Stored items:
::::::

(* ===== verification/RingSystem.v ===== *)
(** Runs of the ring buffer: messages are delivered once, unchanged and in the
    order of their reservations, and no thread touches the memory of another. *)

From S2P Require Import Prelude Serialized RingBuffer RingInvariant RingSafety.

#[local] Arguments le_encode : simpl never.
#[local] Arguments load_bytes : simpl never.

Section System.
Context (size k : Z) (Hsize : size = 2 ^ k) (Hk : 3 <= k < 64).
#[local] Set Default Proof Using "Hsize Hk".

Definition owned_by (t : nat) (e : Entry) : Prop := owner e = Some t.
#[local] Instance owned_by_dec t e : Decision (owned_by t e) := decide (owner e = Some t).

(** What the invariant says of one writing thread. *)
Definition thread_ok (r : Ring) (G2 : list Entry) (reserved : list (Z * bytes)) (t : nat)
    (th : Thread) : Prop :=
  exists lb L, lb <= head r /\ filter (owned_by t) G2 = held (t_msg th) (t_payload th) t L /\
    (L = Nothing \/ (t_msg th, t_payload th) ∈ reserved) /\
    wsafe size (t_msg th) (t_payload th) (t_prog th) lb L write_post.

(** [G1] has been read by the current call of [read], [G2] has not; [released]
    are the messages of earlier calls. *)
Record sys_inv (s : System) (G1 G2 : list Entry) (R : Reading) (released : list (Z * bytes)) :
    Prop := {
  inv_ring : ring_ok size (ring s) (rd_zeroed R) G1 G2;
  inv_writers : forall t th, writers s !! t = Some th ->
    thread_ok (ring s) G2 (snd <$> reservations s) t th;
  inv_owners : forall e t, e ∈ G2 -> owned_by t e -> is_Some (writers s !! t);
  inv_advance : span G1 = rd_advance R;
  inv_next : forall m p, rd_next R = Some (m, p) ->
    exists e G2', G2 = e :: G2' /\ e_content e = Message m p /\ e_phase e = Ready;
  inv_reader : rsafe size (reader s) (head (ring s)) R read_post;
  inv_reserved : snd <$> reservations s = released ++ messages (G1 ++ G2);
  inv_delivered : delivered s = released ++ messages G1;
  inv_tail : tail (ring s) = bytes_reserved s
}.

Definition sys_ok (s : System) : Prop := exists G1 G2 R released, sys_inv s G1 G2 R released.

(** ** Steps of writers *)

(** What a thread may do to the entries that have not been read. *)
Definition others_kept (t : nat) (G2 G2' : list Entry) : Prop :=
  (forall t', t' <> t -> filter (owned_by t') G2' = filter (owned_by t') G2) /\
  (forall e G, G2 = e :: G -> e_phase e = Ready -> exists G', G2' = e :: G').

Lemma sys_inv_writer s G1 G2 R released t th r' G2' p' more :
  sys_inv s G1 G2 R released -> writers s !! t = Some th ->
  ring_ok size r' (rd_zeroed R) G1 G2' -> head r' = head (ring s) ->
  thread_ok r' G2' (snd <$> (reservations s ++ more)) t (MkThread (t_msg th) (t_payload th) p') ->
  others_kept t G2 G2' ->
  messages G2' = messages G2 ++ (snd <$> more) ->
  tail r' = foldr (fun r n => fst r + n) 0 (reservations s ++ more) ->
  sys_inv (MkSystem r' (<[t := MkThread (t_msg th) (t_payload th) p']> (writers s)) (reader s)
    (reservations s ++ more) (delivered s)) G1 G2' R released.
Proof.
  intros [Hr Hw Ho Ha Hn Hrd Hres Hdel Ht] Hth Hr' Hhd Hok [Hoth Hfst] Hmsg Htl.
  split; cbn; try done.
  - intros t' th'. destruct (decide (t' = t)) as [->|Hne].
    + rewrite lookup_insert_eq. by intros [= <-].
    + rewrite lookup_insert_ne by done. intros Hth'.
      destruct (Hw t' th' Hth') as (lb & L & Hlb & Hf & Hin & Hs). exists lb, L.
      rewrite Hhd, Hoth by done. split; [done|]. split; [done|]. split; [|done].
      destruct Hin; [by left|right]. rewrite fmap_app. apply elem_of_app. by left.
  - intros e t' He Hown. destruct (decide (t' = t)) as [->|Hne]; [by rewrite lookup_insert_eq|].
    rewrite lookup_insert_ne by done.
    assert (e ∈ filter (owned_by t') G2') as Hin by (by apply list_elem_of_filter).
    rewrite Hoth in Hin by done. apply list_elem_of_filter in Hin as [_ Hin]. eauto.
  - intros m p Hnx. destruct (Hn m p Hnx) as (e & G & E & Hc & Hp).
    destruct (Hfst e G E Hp) as [G' ->]. by exists e, G'.
  - by rewrite Hhd.
  - rewrite fmap_app, Hres, !messages_app, Hmsg, !app_assoc. done.
Qed.

Lemma sys_inv_writer_local s G1 G2 R released t th r' p' :
  sys_inv s G1 G2 R released -> writers s !! t = Some th ->
  ring_ok size r' (rd_zeroed R) G1 G2 -> head r' = head (ring s) -> tail r' = tail (ring s) ->
  thread_ok r' G2 (snd <$> reservations s) t (MkThread (t_msg th) (t_payload th) p') ->
  sys_inv (MkSystem r' (<[t := MkThread (t_msg th) (t_payload th) p']> (writers s)) (reader s)
    (reservations s ++ []) (delivered s)) G1 G2 R released.
Proof.
  intros Hinv ? ? ? Htl ?. eapply sys_inv_writer; try done.
  - by rewrite app_nil_r.
  - split; [done|]. eauto.
  - by rewrite app_nil_r.
  - rewrite app_nil_r, Htl. apply Hinv.
Qed.

(** The thread's entry is replaced in place. *)
Lemma sys_inv_writer_replace s G1 A e e' B R released t th r' p' :
  sys_inv s G1 (A ++ e :: B) R released -> writers s !! t = Some th ->
  owned_by t e -> (owned_by t e' \/ owner e' = None) -> e_content e' = e_content e ->
  ring_ok size r' (rd_zeroed R) G1 (A ++ e' :: B) ->
  head r' = head (ring s) -> tail r' = tail (ring s) ->
  thread_ok r' (A ++ e' :: B) (snd <$> reservations s) t (MkThread (t_msg th) (t_payload th) p') ->
  sys_inv (MkSystem r' (<[t := MkThread (t_msg th) (t_payload th) p']> (writers s)) (reader s)
    (reservations s ++ []) (delivered s)) G1 (A ++ e' :: B) R released.
Proof.
  intros Hinv Hth Ho Ho' Hc Hr Hhd Htl Hok. eapply sys_inv_writer; try done.
  - by rewrite app_nil_r.
  - split.
    + intros t' Hne. unfold owned_by in *. rewrite !filter_app. f_equal.
      rewrite !filter_cons, !decide_False by (destruct Ho' as [Ho'|Ho']; congruence). done.
    + intros e0 G E Hp. destruct A as [|a A]; cbn in *; simplify_eq; [|eauto].
      unfold owned_by, owner in Ho. by rewrite Hp in Ho.
  - rewrite app_nil_r, !messages_app. unfold messages. cbn. unfold e_message. by rewrite Hc.
  - rewrite app_nil_r, Htl. apply Hinv.
Qed.

Lemma filter_split t G e l :
  filter (owned_by t) G = e :: l ->
  exists A B, G = A ++ e :: B /\ owned_by t e /\
    filter (owned_by t) A = [] /\ filter (owned_by t) B = l.
Proof.
  induction G as [|x G IH]; [done|]. rewrite filter_cons. destruct (decide (owned_by t x)).
  - intros [= -> <-]. by exists [], G.
  - intros (A & B & -> & ? & HA & ?)%IH. exists (x :: A), B.
    split_and!; try done. rewrite filter_cons, decide_False by done. done.
Qed.

(** The state after a step of thread [t] that leaves the ring [r] and has [p] to do. *)
Definition after_writer (s : System) (t : nat) (th : Thread) (r : Ring) (p : Prog bool)
    (more : list (Z * (Z * bytes))) : System :=
  MkSystem r (<[t := MkThread (t_msg th) (t_payload th) p]> (writers s)) (reader s)
    (reservations s ++ more) (delivered s).

Lemma unread_ok s G1 G2 R released :
  sys_inv s G1 G2 R released -> Forall (entry_ok size) G2.
Proof. intros [[_ _ _ _ _ He _ _ _ _] _ _ _ _ _ _ _ _]. by apply Forall_app in He as [_ He]. Qed.

Lemma held_ok s G1 G2 R released t e l :
  sys_inv s G1 G2 R released -> filter (owned_by t) G2 = e :: l -> entry_ok size e.
Proof.
  intros Hinv Hf. apply filter_split in Hf as (A & B & -> & _).
  eapply Forall_forall; [by eapply unread_ok|]. apply elem_of_app. right. left.
Qed.

(** A thread writes to the first entry it holds. *)
Lemma writer_writes s G1 G2 R released t th e e' l lb L a0 bs p' :
  sys_inv s G1 G2 R released -> writers s !! t = Some th ->
  filter (owned_by t) G2 = e :: l ->
  e_start e' = e_start e -> e_len e' = e_len e -> e_content e' = e_content e ->
  (entry_ok size e -> entry_mem (cell size (ring s)) e ->
    entry_ok size e' /\ e_start e <= a0 /\ a0 + Z.of_nat (length bs) <= e_end e /\
    entry_mem (store_bytes (cell size (ring s)) a0 bs) e') ->
  lb <= head (ring s) ->
  held (t_msg th) (t_payload th) t L = filter (owned_by t) [e'] ++ l ->
  (owned_by t e' \/ owner e' = None) ->
  (t_msg th, t_payload th) ∈ snd <$> reservations s ->
  wsafe size (t_msg th) (t_payload th) p' lb L write_post ->
  sys_ok (after_writer s t th
    ((ring s) <| data := store_bytes (data (ring s)) (a0 `mod` size) bs |>) p' []).
Proof.
  intros Hinv Hth Hf Hs Hl Hc Hm Hlb Hheld Ho' Hin Hsafe.
  apply filter_split in Hf as (A & B & -> & Ho & HA & HB).
  pose proof (inv_ring _ _ _ _ _ Hinv) as Hr.
  destruct Hm as (Hok & Hlo & Hhi & Hm).
  { eapply Forall_forall; [by eapply unread_ok|]. apply elem_of_app. right. left. }
  { eapply Forall_forall; [apply Hr|]. apply elem_of_app. right. left. }
  exists G1, (A ++ e' :: B), R, released.
  eapply sys_inv_writer_replace; try done.
  - by apply (ring_ok_write size k Hsize Hk _ _ _ _ e).
  - exists lb, L. split; [done|]. split; [|by split; [right|]]. cbn. rewrite Hheld.
    rewrite filter_app, HA. cbn [app]. rewrite !filter_cons, HB. by case_decide.
Qed.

::::::

What to work on: Exactly as they stand, please print the lines from the first line of the records above down to the line that includes "#[local] Instance owned_by_dec", both of those included and no others.

Reply to the exercise:
(* ===== verification/RingSystem.v ===== *)
(** Runs of the ring buffer: messages are delivered once, unchanged and in the
    order of their reservations, and no thread touches the memory of another. *)

From S2P Require Import Prelude Serialized RingBuffer RingInvariant RingSafety.

#[local] Arguments le_encode : simpl never.
#[local] Arguments load_bytes : simpl never.

Section System.
Context (size k : Z) (Hsize : size = 2 ^ k) (Hk : 3 <= k < 64).
#[local] Set Default Proof Using "Hsize Hk".

Definition owned_by (t : nat) (e : Entry) : Prop := owner e = Some t.
#[local] Instance owned_by_dec t e : Decision (owned_by t e) := decide (owner e = Some t).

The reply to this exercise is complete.